I'm not claiming that just saying it on a discussion online suffices to make a
difference. You need to actually act in real life. I do so by talking about
what is going on in the media with my wife and kids, and encouraging them to
do the same with their friends. It might be small, but it is something. And
enough people making small changes DO solve problems.

------
bobjordan
This is solid and helpful. Still yet, these days on Facebook it's hard to even
discern the real news from the obvious fakes, even after including these tips.
For example, yesterday came upon a picture of Tila Tequila doing a Sieg Heil
salute in a small crowd of otherwise well-dressed upscale looking types. I did
not recognize the source. So I thought a second - do I really need to spend
the time to figure out what the heck is going on in this picture? Frankly, I
encourage one of you enterprising programmers to make us a chrome or firefox
add-in that acts as a rating system that overlays "probability of fake" on
stories that look like they may be news.

------
ZeroGravitas
I remember first becoming aware of "urban legends" maybe a couple of decades
ago. One of the interesting things about them, is that they give you some
insight into what people are scared of. They evolve and thrive over time by
hitting people's emotions in just the right way.

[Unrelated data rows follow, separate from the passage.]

(* ===== verification/Indexer.v ===== *)
(** The event indexer (internal/stellar: indexer.go, poller.go,
    balance_ownership.go, stroops.go): contract events of the chain move the
    balances of the tables of [VaultStore], once each, behind a cursor.

    Fetching events is an argument; so is what the statements on the tables of
    the emergency queue, the penalties and the rebalance legs answer, which
    nothing here reads.  A transaction of the indexer commits or leaves
    everything as it was.  The cursor, a number in a text column, is a number. *)

From Stdlib Require Import SpecFloat.
From stdpp Require Import sorting.
From S2P Require Import Prelude Sql GoStrings Decimal Vault.
From S2P Require Import Ledger.
From S2P Require Import VaultStore.
Open Scope Z_scope.
Open Scope go_scope.

(** ** Amounts *)

Definition StroopsPerUnit : Z := 10000000.

Section Amounts.
Context {D : Type} `{!Decimal D}.

Definition StroopsToAssetUnits (stroops : D) : D :=
  default d_zero (d_div stroops (d_of_Z StroopsPerUnit)).

Definition AssetUnitsToStroops (u : D) : D := d_round 0 (d_mul u (d_of_Z StroopsPerUnit)).
End Amounts.

(** ** Events *)

(** A value of the event's data map; [AOther] is one the type switches do not
    list. *)
Inductive any :=
| AString (s : string)
| ANumber (s : string)
| AInt (z : Z)
| AFloat (x : float64)
| AOther.

Record indexedEvent := mkEvent {
  ev_ID : string;
  ev_ContractID : string;
  ev_EventType : string;
  ev_Ledger : Z;
  ev_Data : option (list (string * any));
  ev_TxHash : string;
}.

Definition data_get (key : string) (e : indexedEvent) : option any :=
  match ev_Data e with
  | None => None
  | Some l => snd <$> List.find (λ p : string * any, bool_decide (p.1 = key)) l
  end.

(** A float that holds an integer exactly: [v == math.Trunc(v)] and
    [math.Abs(v) <= 1<<53]. *)
Definition exact_float (x : float64) : bool :=
  match x with
  | S754_nan | S754_infinity _ => false
  | _ => SFeqb x (f64_of_Z (f64_trunc x)) && (Z.abs (f64_trunc x) <=? 2 ^ 53)
  end.

Section Indexer.
Context (unicode_lower : string → string).
Context {D : Type} `{!Decimal D} (NewFromString : string → option D).

(** The type switch both extractions share; [None] is a type it does not list. *)
Definition number_of (v : any) : option (option D) :=
  match v with
  | AString s => Some (NewFromString (TrimSpace s))
  | ANumber s => Some (NewFromString s)
  | AInt z => Some (Some (d_of_Z z))
  | AFloat x => Some (if exact_float x then Some (d_of_Z (f64_to_i64 x)) else None)
  | _ => None
  end.

Definition extractEventAmountStroops (e : indexedEvent) : option D :=
  match data_get "amount" e ≫= number_of with
  | Some r => r
  | None => match data_get "value" e ≫= number_of with Some r => r | None => None end
  end.

Definition extractEventAmountUnits (e : indexedEvent) : option D :=
  StroopsToAssetUnits <$> extractEventAmountStroops e.

(** ** Mutations *)

Context (dbnow : Time).

(** A statement whose error is returned as it is. *)
Definition rawStmt {A} (m : Store → result PgError A * Store) : Tx A := λ s,
  match m s with (Ok a, s') => (Ok a, s') | (Err e, s') => (Err (ErrPg e), s') end.

Definition by_contract (c : string) (i : UUID) (r : VaultRow) : bool :=
  bool_decide (v_contract r = c) && live r.

(** The rows of [INSERT ... SELECT id, ... ON CONFLICT DO NOTHING]. *)
Fixpoint insert_rows (rows : list TxRow) (s : Store) : result PgError Z * Store :=
  match rows with
  | [] => (Ok 0, s)
  | t :: rows =>
      match insert_tx (λ _, true) true t s with
      | (Ok n, s1) =>
          match insert_rows rows s1 with
          | (Ok k, s2) => (Ok (n + k), s2)
          | (Err e, _) => (Err e, s)
          end
      | (Err e, _) => (Err e, s)
      end
  end.

Definition claim_rows (e : indexedEvent) (txType : string) (amount : D) (txHash : string) (s : Store)
    : result PgError (list TxRow) :=
  a ← numeric 48 (dval amount);
  Ok ((λ p : UUID * VaultRow, mkTxRow p.1 None txType a (Some txHash) None None None dbnow)
        <$> List.filter (λ p : UUID * VaultRow, by_contract (ev_ContractID e) p.1 p.2)
              (map_to_list (vaults s))).

Definition claimBalanceTxHash (e : indexedEvent) (txType : string) (amount : D) : Tx bool :=
  let txHash := TrimSpace (ev_TxHash e) in
  if decide (txHash = "") then mret true
  else
    inserted ← rawStmt (λ s,
      match claim_rows e txType amount txHash s with
      | Ok rows => insert_rows rows s
      | Err err => (Err err, s)
      end);
    mret (0 <? inserted).

Definition set_status (st : VaultStatus) (r : VaultRow) : result PgError VaultRow :=
  Ok (mkVaultRow (v_user r) (v_contract r) (v_total r) (v_balance r) (v_currency r) st (v_yield r)
        (v_fees r) (v_frequency r) (v_harvested r) (v_deleted r) (v_created r) dbnow).

(** SET yield_earned, current_balance, last_harvested_at *)
Definition add_yield (q : Q) (r : VaultRow) : result PgError VaultRow :=
  y ← numeric 48 (col (v_yield r) + q);
  b ← numeric 48 (col (v_balance r) + q);
  Ok (mkVaultRow (v_user r) (v_contract r) (v_total r) b (v_currency r) (v_status r) y
        (v_fees r) (v_frequency r) (Some dbnow) (v_deleted r) (v_created r) dbnow).

Definition raw_update (e : indexedEvent) (f : VaultRow → result PgError VaultRow) : Tx unit :=
  rawStmt (update_vaults (by_contract (ev_ContractID e)) f);; mret tt.

Definition eventType (e : indexedEvent) : string := ToLower unicode_lower (TrimSpace (ev_EventType e)).

(** What the branches for the other tables answer. *)
Context (otherTables : indexedEvent → result VaultErr unit).

Definition otherTypes : list string :=
  ["emrg_reqd"; "emrg_fill"; "emrg_canc"; "pnlty_chg"; "pnlty_dst"; "rebal_leg"; "rebal_cmp"]%string.

Definition move_balance (e : indexedEvent) (txType : string)
    (f : Q → VaultRow → result PgError VaultRow) : Tx unit :=
  match extractEventAmountUnits e with
  | None => failTx ErrOther
  | Some amount =>
      claimed ← claimBalanceTxHash e txType amount;
      if (claimed : bool) then raw_update e (f (dval amount)) else mret tt
  end.

Definition applyEventMutation (e : indexedEvent) : Tx unit :=
  let ty := eventType e in
  if decide (ty = "pause"%string) then raw_update e (set_status StatusPaused)
  else if decide (ty = "unpause"%string) then raw_update e (set_status StatusActive)
  else if decide (ty = "deposit"%string) then move_balance e "deposit" (credit dbnow)
  else if decide (ty ∈ ["withdraw"; "withdrawal"]%string) then move_balance e "withdrawal" (debit dbnow)
  else if decide (ty ∈ ["harvest"; "harvested"; "yield_harvest"]%string) then
    match extractEventAmountUnits e with
    | None => failTx ErrOther
    | Some amount => raw_update e (add_yield (dval amount))
    end
  else if decide (ty ∈ otherTypes) then liftTx (otherTables e)
  else mret tt.

(** ** The cursor *)

(** The tables the indexer works on: [processed] is processed_events,
    [cursor] the row event_indexer.last_ledger of system_state. *)
Record Index := mkIndex {
  store : Store;
  processed : gmap string Z;
  cursor : option Z;
}.

(** The ledger that the row names. *)
Definition cursor_at (x : Index) : Z := default 0 (cursor x).

(** [readOk] is false where the query fails, or what it finds is no number: then
    the error is passed on. *)
Definition getLastIndexedLedger (readOk : bool) (x : Index) : option Z := if readOk then Some (cursor_at x) else None.

Definition with_cursor (l : Z) (x : Index) : Index := mkIndex (store x) (processed x) (Some l).

(** The upsert, which replaces the row whatever it holds by then. *)
Definition writeCursor (d : dbres) (ledger : Z) (x : Index) : bool * Index :=
  (negb (failed d), Sql.effect d x (with_cursor ledger x)).

(** Two statements, a read and a write, here with nothing between them. *)
Definition setLastIndexedLedger (readOk : bool) (d : dbres) (ledger : Z) (x : Index) : bool * Index :=
  match getLastIndexedLedger readOk x with
  | None => (false, x)
  | Some current => if ledger <=? current then (true, x) else writeCursor d ledger x
  end.

(** INSERT INTO processed_events ON CONFLICT DO NOTHING *)
Definition markEventProcessed (e : indexedEvent) (x : Index) : bool * Index :=
  match processed x !! ev_ID e with
  | Some _ => (false, x)
  | None => (true, mkIndex (store x) (<[ev_ID e := ev_Ledger e]> (processed x)) (cursor x))
  end.

(** A ledger beyond BIGINT is an error of the statement. *)
Definition advanceCursorTx (ledger : Z) (x : Index) : option Index :=
  if max_i64 <? ledger then None
  else Some (with_cursor (match cursor x with Some c => Z.max c ledger | None => ledger end) x).

(** The transaction of one event, with or without the cursor. *)
Definition applyEvent (withCursor : bool) (beginOk : bool) (d : dbres) (e : indexedEvent) (x : Index)
    : result VaultErr bool * Index :=
  if decide (TrimSpace (ev_ID e) = "") then (Err ErrOther, x)
  else if negb beginOk || (max_i64 <? ev_Ledger e) then (Err ErrIO, x)
  else
    let '(inserted, x1) := markEventProcessed e x in
    let '(r, s') := if inserted then applyEventMutation e (store x1) else (Ok tt, store x1) in
    match r with
    | Err err => (Err err, x)
    | Ok _ =>
        let x2 := mkIndex s' (processed x1) (cursor x1) in
        match (if withCursor then advanceCursorTx (ev_Ledger e) x2 else Some x2) with
        | None => (Err ErrIO, x)
        | Some x3 => (if failed d then Err ErrIO else Ok inserted, Sql.effect d x x3)
        end
    end.

Definition applyIndexedEvent := applyEvent false.
Definition applyIndexedEventWithCursor := applyEvent true.

(** ** A pass of the poller *)

Definition DefaultColdStartOffset : Z := 12.

(** By ledger, then by event id. *)
Definition before (a b : indexedEvent) : Prop :=
  ev_Ledger a < ev_Ledger b
  ∨ ev_Ledger a = ev_Ledger b ∧ String.leb (ev_ID a) (ev_ID b) = true.
#[export] Instance before_dec : RelDecision before.
Proof. unfold before. solve_decision. Defined.

Definition sortEventsForApply (l : list indexedEvent) : list indexedEvent := merge_sort before l.

Definition loadVaultContractIDs (x : Index) : list string :=
  remove_dups ((λ p : UUID * VaultRow, v_contract p.2)
    <$> List.filter (λ p : UUID * VaultRow, live p.2 && negb (bool_decide (v_contract p.2 = "")))
          (map_to_list (vaults (store x)))).

(** [tip] is what LatestLedger answers; [readOk] and [q] are how the two reads of
    the cursor go, [d] how its write does. *)
Definition resolveStartLedger (offset : Z) (readOk : bool) (tip : option Z) (q : bool) (d : dbres) (x : Index)
    : option Z * Index :=
  match getLastIndexedLedger readOk x with
  | None => (None, x)
  | Some c =>
      if 0 <? c then (Some c, x)
      else match tip with
      | None => (None, x)
      | Some tip =>
          if tip =? 0 then (None, x)
          else
            let offset := if offset =? 0 then DefaultColdStartOffset else offset in
            let start := if offset <? tip then tip - offset else 1 in
            let '(ok, x) := setLastIndexedLedger q d start x in
            (if ok then Some start else None, x)
      end
  end.

(** How the transaction of each event goes. *)
Fixpoint apply_all (io : nat → bool * dbres) (l : list indexedEvent) (applied : Z) (x : Index)
    : result VaultErr Z * Index :=
  match l with
  | [] => (Ok applied, x)
  | e :: l =>
      match applyIndexedEventWithCursor (io 0%nat).1 (io 0%nat).2 e x with
      | (Err err, x') => (Err err, x')
      | (Ok processed, x') => apply_all (λ n, io (S n)) l (if (processed : bool) then applied + 1 else applied) x'
      end
  end.

(** The queries of a pass: the first read of the cursor, the tip, the read and the
    write of the cursor at a cold start, what the fetcher answers, the transactions
    of the events, and the read and the write of the cursor at the end. *)
Record PassEnv := mkPass {
  p_cursor : bool;
  p_tip : option Z;
  p_cold : bool * dbres;
  p_load : bool;
  p_fetch : list string → Z → option (list indexedEvent * Z);
  p_io : nat → bool * dbres;
  p_advance : bool * dbres;
}.

Definition PollEvents (offset : Z) (env : PassEnv) (x : Index) : result VaultErr Z * Index :=
  match resolveStartLedger offset (p_cursor env) (p_tip env) (p_cold env).1 (p_cold env).2 x with
  | (None, x) => (Err ErrOther, x)
  | (Some start, x) =>
      if negb (p_load env) then (Err ErrIO, x)
      else
        let contractIDs := loadVaultContractIDs x in
        if bool_decide (contractIDs = []) then (Ok 0, x)
        else match p_fetch env contractIDs start with
        | None => (Err ErrOther, x)
        | Some (events, latestLedger) =>
            match apply_all (p_io env) (sortEventsForApply events) 0 x with
            | (Err err, x') => (Err err, x')
            | (Ok applied, x') =>
                if 0 <? Z.of_nat (length events) then (Ok applied, x')
                else if 0 <? latestLedger then
                  let '(ok, x'') := setLastIndexedLedger (p_advance env).1 (p_advance env).2 latestLedger x' in
                  (if ok then Ok applied else Err ErrIO, x'')
                else (Ok applied, x')
            end
        end
  end.

(** The loop of the administrator's one-shot sync, which goes on after an error. *)
Fixpoint sync_all (io : nat → bool * dbres) (l : list indexedEvent) (n : Z) (x : Index) : Z * Index :=
  match l with
  | [] => (n, x)
  | e :: l =>
      let '(r, x') := applyIndexedEvent (io 0%nat).1 (io 0%nat).2 e x in
      sync_all (λ k, io (S k)) l (match r with Ok true => n + 1 | _ => n end) x'
  end.

Definition SyncEvents (env : PassEnv) (x : Index) : result VaultErr Z * Index :=
  match getLastIndexedLedger (p_cursor env) x with
  | None => (Err ErrIO, x)
  | Some startLedger =>
  if negb (p_load env) then (Err ErrIO, x)
  else
    let contractIDs := loadVaultContractIDs x in
    if bool_decide (contractIDs = []) then (Ok 0, x)
    else match p_fetch env contractIDs startLedger with
    | None => (Err ErrOther, x)
    | Some (events, latestLedger) =>
        let '(n, x') := sync_all (p_io env) events 0 x in
        (Ok n, (setLastIndexedLedger (p_advance env).1 (p_advance env).2 latestLedger x').2)
    end
  end.
End Indexer.
Lemma RecordHarvest_spec b d (i : HarvestRecordInput) s x s' :
  exact8 (dval (hr_net i)) → (is_Some (hr_shares i) ↔ hr_compounded i = true) →
  RecordHarvest uuidNew dbnow userExists b d i s = (x, s') →
  same s s' ∧ (∃ e, x = Err e)
  ∨ ∃ r, moved_by (hr_vault i) "harvest" (hr_hash i) (units (dval (hr_net i))) s s' r
      ∧ (∀ r', vaults s' !! hr_vault i = Some r' →
          v_balance r' = v_balance r + (if hr_compounded i then 1 else -1) * units (dval (hr_net i)))
      ∧ posted (λ vx, postHarvestLedgerTx uuidNew dbnow userExists vx (hr_vault i) (hr_user i) (hr_net i)
                        (hr_fee i) "blend" (hr_hash i)) s s'
      ∧ (x = Ok tt ∨ x = Err ErrIO).
Proof.
  intros He Hsh. unfold RecordHarvest. destruct (_ || _); [intros [= <- <-]; left; split; [done|eauto]|].
  intros [?|([] & Hm & Hx)]%inTx_spec; [by left|]. right.
  apply bind_Tx_Ok in Hm as ([] & s1 & Hu & Hm). apply bind_Tx_Ok in Hm as (n & s2 & Hi & Hm).
  apply inLedger_Ok in Hm as (Hp & Hv & Ht).
  assert (Hn : n ≠ 0).
  { intros ->. by apply insert_row_spec in Hi as (t & _ & [(_ & _ & ? & _)|(? & _)]). }
  assert (Hrow : ∀ t, tx_row dbnow (hr_vault i) (Some (hr_user i)) "harvest" (hr_net i) (hr_hash i)
      (hr_shares i) None (Some (hr_fee i)) = Ok t →
    t_amount t = units (dval (hr_net i))
    ∧ delta t = (if hr_compounded i then units (dval (hr_net i)) else - units (dval (hr_net i)))
    ∧ paid_in t = (if hr_compounded i then units (dval (hr_net i)) else 0)).
  { intros t (_ & Ety & Ea & _ & Hs)%tx_row_Ok. unfold delta, paid_in. rewrite !Ety. simpl. rewrite <-Ea.
    split; [done|]. destruct (t_shares t) as [z|], (hr_compounded i); simpl; try done; exfalso.
    - assert (false = true) by (apply Hsh, Hs; done). done.
    - assert (is_Some (@None Z)) as [? ?] by (apply Hs, Hsh; done). done. }
  pose proof Hi as Hrec. apply insert_row_spec in Hrec as (t & Et & [(? & _)|(_ & _ & E2)]); [done|].
  destruct (update_insert _ (hr_vault i) "harvest" false _ (hr_hash i) (units (dval (hr_net i))) _ _ _ _ Hu Hi Hn)
    as (r & El & Hmv).
  - by intros t' (? & ? & ? & ? & _)%tx_row_Ok.
  - intros r r' t' (E3 & E4 & E5 & _)%harvested_Ok (_ & -> & ->)%Hrow; done.
  - exists r. pose proof (Hmv s' Hv Ht) as Hmoved. split; [done|]. split; [|split; [|done]].
    + intros r' Hr'. destruct Hmoved as (r0 & t0 & HB & _). pose proof (bk_balance _ _ _ _ _ _ HB) as E.
      rewrite (bk_vaults _ _ _ _ _ _ HB), lookup_insert_eq in Hr'. injection Hr' as <-. simpl in E.
      assert (t0 = t) as ->.
      { pose proof (bk_txs _ _ _ _ _ _ HB) as Etx. rewrite Ht, E2 in Etx.
        apply update_one_Ok in Hu as (? & ? & _ & _ & _ & ->). simpl in Etx.
        by apply app_inv_head in Etx as [= ->]. }
      destruct (Hrow t Et) as (_ & Ed & _). rewrite E, Ed. destruct (hr_compounded i); lia.
    + eexists. rewrite <-El. exact Hp.
Qed.
Lemma spent_hash_moves_nothing_witness :
  vaults (store (exec demo_uuid 9 (λ _, true) id (λ _ : string, None : option Q) (λ _, Ok tt)
                   demo_replay demo_run)) = vaults (store demo_run).
Proof.
  refine (proj1 (spent_hash_moves_nothing demo_uuid 9 (λ _, true) id (λ _ : string, None) (λ _, Ok tt)
    demo_ledger demo_ops demo_replay "h1" demo_fair _ _ _)).
  - split.
    + unfold harvest_kind. apply (bool_decide_eq_false_1 _). by vm_compute.
    + intros _. split; [by vm_compute|]. intros a Ha. vm_compute in Ha. injection Ha as <-.
      by apply (exact8_of _ 2500000000).
  - split; [left; by vm_compute|by vm_compute].
  - apply (bool_decide_eq_true_1 _). by vm_compute.
Defined.

Lemma withdrawal_within_balance_witness :
  ∃ r r', vaults (store demo_run) !! 1 = Some r ∧ v_balance r' = v_balance r - 1000000000 ∧ 0 ≤ v_balance r'.
Proof.
  set (m := RecordWithdrawal demo_uuid 9 (λ _, true) true DBOk 1 (demo_record 10 "h8")).
  destruct (withdrawal_within_balance demo_uuid 9 (λ _, true) true DBOk 1 (demo_record 10 "h8")
    (store demo_run) (m (store demo_run)).1 (m (store demo_run)).2)
    as [(_ & e & He)|(r & r' & Hr & _ & _ & _ & _ & Hb & _ & Hnn & _)].
  - by apply (exact8_of _ 1000000000).
  - by rewrite <-surjective_pairing.
  - exfalso. vm_compute in He. discriminate He.
  - exists r, r'. split; [done|]. split; [|done]. rewrite Hb. apply (f_equal (Z.sub _)). by vm_compute.
Defined.

(** ** Where the two records part *)

(** A harvest that is paid out instead of compounded. *)
Definition paid_out : op (D:=Q) :=
  OHarvest true DBOk (mkHarvest 1 7 (5 # 2) (1 # 4) false None "h6").

(** A harvest that is not compounded takes the net yield from the balance of
    the vault, and adds it to the vault's asset pool in the ledger: from a
    vault whose two records agree, they differ by twice the yield. *)
Lemma paid_out_harvest_splits_records :
  let run l := store (execs demo_uuid 9 (λ _, true) id (λ _ : string, None : option Q) (λ _, Ok tt) l
                        (new_index demo_ledger)) in
  let facts l := (v_balance <$> vaults (run l) !! 1, first_balance (plays (r_pool 1)) (db (ledger (run l)))) in
  facts demo_ops = (Some 7250000000, 725000000)
  ∧ facts (demo_ops ++ [paid_out]) = (Some 7000000000, 750000000).
Proof. vm_compute. done. Qed.
(* ===== verification/MoneyPath.v ===== *)
(** The global pause switches of deposits and withdrawals
    (internal/domain/moneypath, internal/service/money_path_switch_service.go,
    internal/repository/postgres/money_path_switch_repository.go): rows of a
    table that every instance of the API reads through a cache of two seconds.

    The methods of the service are programs over the things they share: the
    clock, the cache behind the service's lock, and the rows.  Each access is one
    step of [prog], so that calls on any number of instances interleave between
    their accesses.  The audit entry of a change, whose loss is ignored, is left
    out. *)

From S2P Require Import Prelude Sql GoStrings.
Open Scope Z_scope.
Open Scope go_scope.

(** ** The domain *)

Definition OperationDeposit : string := "deposit".
Definition OperationWithdrawal : string := "withdrawal".
Definition Operations : list string := [OperationDeposit; OperationWithdrawal].
Definition Valid (op : string) : bool := bool_decide (op ∈ Operations).

Record Switch := mkSwitch {
  Operation : string;
  Paused : bool;
  Reason : string;
  ChangedBy : option UUID;
  UpdatedAt : Time;
}.

(** [EPaused] and [EUnreadable] are PausedError without and with a cause. *)
Inductive SwitchErr :=
| EUnknownOperation
| EPaused (op reason : string)
| EUnreadable (op : string) (cause : SwitchErr)
| EConstraint
| EDB.

(** ** The table *)

Definition Table := gmap string Switch.

Definition GetSwitch (queryOk : bool) (op : string) (t : Table) : result SwitchErr Switch :=
  if negb queryOk then Err EDB
  else match t !! op with Some s => Ok s | None => Err EUnknownOperation end.

Definition ListSwitches (queryOk : bool) (t : Table) : result SwitchErr (list Switch) :=
  if negb queryOk then Err EDB
  else Ok (omap (λ op, t !! op) [OperationDeposit; OperationWithdrawal]).

Definition SetSwitch (dbnow : Time) (userExists : UUID → bool) (d : dbres) (op : string) (paused : bool)
    (reason : string) (changedBy : option UUID) (t : Table) : result SwitchErr Switch * Table :=
  match t !! op with
  | None => ((if failed d then Err EDB else Err EUnknownOperation), t)
  | Some _ =>
      if match changedBy with Some u => negb (userExists u) | None => false end then (Err EConstraint, t)
      else
        let s := mkSwitch op paused reason changedBy dbnow in
        ((if failed d then Err EDB else Ok s), Sql.effect d t (<[op := s]> t))
  end.

(** ** Programs *)

Definition switchCacheTTL : Duration := 2 * Second.

Record cachedSwitch := mkCached { value : Switch; expiresAt : Time }.
Definition Cache := gmap string cachedSwitch.

(** A method, up to its next access: of the clock, of the cache under the lock,
    or of a row. *)
Inductive prog (A : Type) : Type :=
| Ret (a : A)
| ReadClock (k : Time → prog A)
| ReadCache (op : string) (k : option cachedSwitch → prog A)
| WriteCache (op : string) (e : cachedSwitch) (k : prog A)
| DropCache (op : string) (k : prog A)
| QuerySwitch (op : string) (k : result SwitchErr Switch → prog A)
| UpdateSwitch (op : string) (paused : bool) (reason : string) (actor : option UUID)
    (k : result SwitchErr Switch → prog A).
Arguments Ret {A}. Arguments ReadClock {A}. Arguments ReadCache {A}. Arguments WriteCache {A}.
Arguments DropCache {A}. Arguments QuerySwitch {A}. Arguments UpdateSwitch {A}.

#[export] Instance prog_ret : MRet prog := λ A, Ret.
#[export] Instance prog_bind : MBind prog := λ A B f, fix go (m : prog A) : prog B :=
  match m with
  | Ret a => f a
  | ReadClock k => ReadClock (λ t, go (k t))
  | ReadCache op k => ReadCache op (λ e, go (k e))
  | WriteCache op e k => WriteCache op e (go k)
  | DropCache op k => DropCache op (go k)
  | QuerySwitch op k => QuerySwitch op (λ r, go (k r))
  | UpdateSwitch op paused reason actor k => UpdateSwitch op paused reason actor (λ r, go (k r))
  end.

Definition nowFn : prog Time := ReadClock Ret.
Definition load (op : string) : prog (option cachedSwitch) := ReadCache op Ret.
Definition query (op : string) : prog (result SwitchErr Switch) := QuerySwitch op Ret.

(** ** The service *)

(** The entry still stands at [t]. *)
Definition cached (t : Time) (e : cachedSwitch) : option Switch :=
  if t <? expiresAt e then Some (value e) else None.

(** [s.cache[op] = ...] under the lock, the clock read first. *)
Definition remember (op : string) (state : Switch) : prog unit :=
  t ← nowFn; WriteCache op (mkCached state (timeAdd t switchCacheTTL)) (mret tt).

Definition invalidate (op : string) : prog unit := DropCache op (mret tt).

(** [get] once the cache has answered nothing, and from the answer on. *)
Definition missed (op : string) : prog (result SwitchErr Switch) :=
  r ← query op;
  match r with
  | Err e => mret (Err e)
  | Ok state => remember op state;; mret (Ok state)
  end.

Definition looked (op : string) (m : prog (option Switch)) : prog (result SwitchErr Switch) :=
  hit ← m;
  match hit with Some v => mret (Ok v) | None => missed op end.

Definition get (op : string) : prog (result SwitchErr Switch) :=
  entry ← load op;
  looked op (match entry with
             | Some e => t ← nowFn; mret (cached t e)
             | None => mret None
             end).

Definition verdict (op : string) (r : result SwitchErr Switch) : result SwitchErr unit :=
  match r with
  | Err e => Err (EUnreadable op e)
  | Ok s => if Paused s then Err (EPaused op (Reason s)) else Ok tt
  end.

(** [installed] is false of a nil service. *)
Definition EnsureAllowed (installed : bool) (op : string) : prog (result SwitchErr unit) :=
  if negb installed then mret (Ok tt)
  else if negb (Valid op) then mret (Err EUnknownOperation)
  else state ← get op; mret (verdict op state).

Definition Get (queryOk : bool) (op : string) (t : Table) : result SwitchErr Switch :=
  if negb (Valid op) then Err EUnknownOperation else GetSwitch queryOk op t.

(** [SetPaused] from its update on. *)
Definition updating (op : string) (paused : bool) (reason : string) (actor : option UUID)
    : prog (result SwitchErr Switch) :=
  updated ← UpdateSwitch op paused (TrimSpace reason) actor Ret;
  match updated with
  | Err e => mret (Err e)
  | Ok s => invalidate op;; mret (Ok s)
  end.

Definition SetPaused (op : string) (paused : bool) (reason : string) (actor : option UUID)
    : prog (result SwitchErr Switch) :=
  if negb (Valid op) then mret (Err EUnknownOperation)
  else
    previous ← query op;
    match previous with
    | Err e => mret (Err e)
    | Ok _ => updating op paused reason actor
    end.

(** ** A call on its own *)

Section Alone.
Context (clockAt : nat → Time) (queryOk : bool) (d : dbres) (userExists : UUID → bool).

(** The [n]-th reading of the clock is [clockAt n]. *)
Fixpoint alone {A} (p : prog A) (n : nat) (t : Table) (c : Cache) : A * Table * Cache :=
  match p with
  | Ret a => (a, t, c)
  | ReadClock k => alone (k (clockAt n)) (S n) t c
  | ReadCache op k => alone (k (c !! op)) n t c
  | WriteCache op e k => alone k n t (<[op := e]> c)
  | DropCache op k => alone k n t (delete op c)
  | QuerySwitch op k => alone (k (GetSwitch queryOk op t)) n t c
  | UpdateSwitch op paused reason actor k =>
      let '(r, t') := SetSwitch (clockAt n) userExists d op paused reason actor t in alone (k r) n t' c
  end.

So the message I pick up from this "fake news" is the very real message that
some conservative view Democrat voters as criminals (based on them being non-
white?) Enough so that a fairly thin rumour alleging the same can go viral.

I'd be interested in a news article that farmed these things and reported back
what people are believing on Facebook.

------
neom
Of course, this requires you to actually want to detect fake news.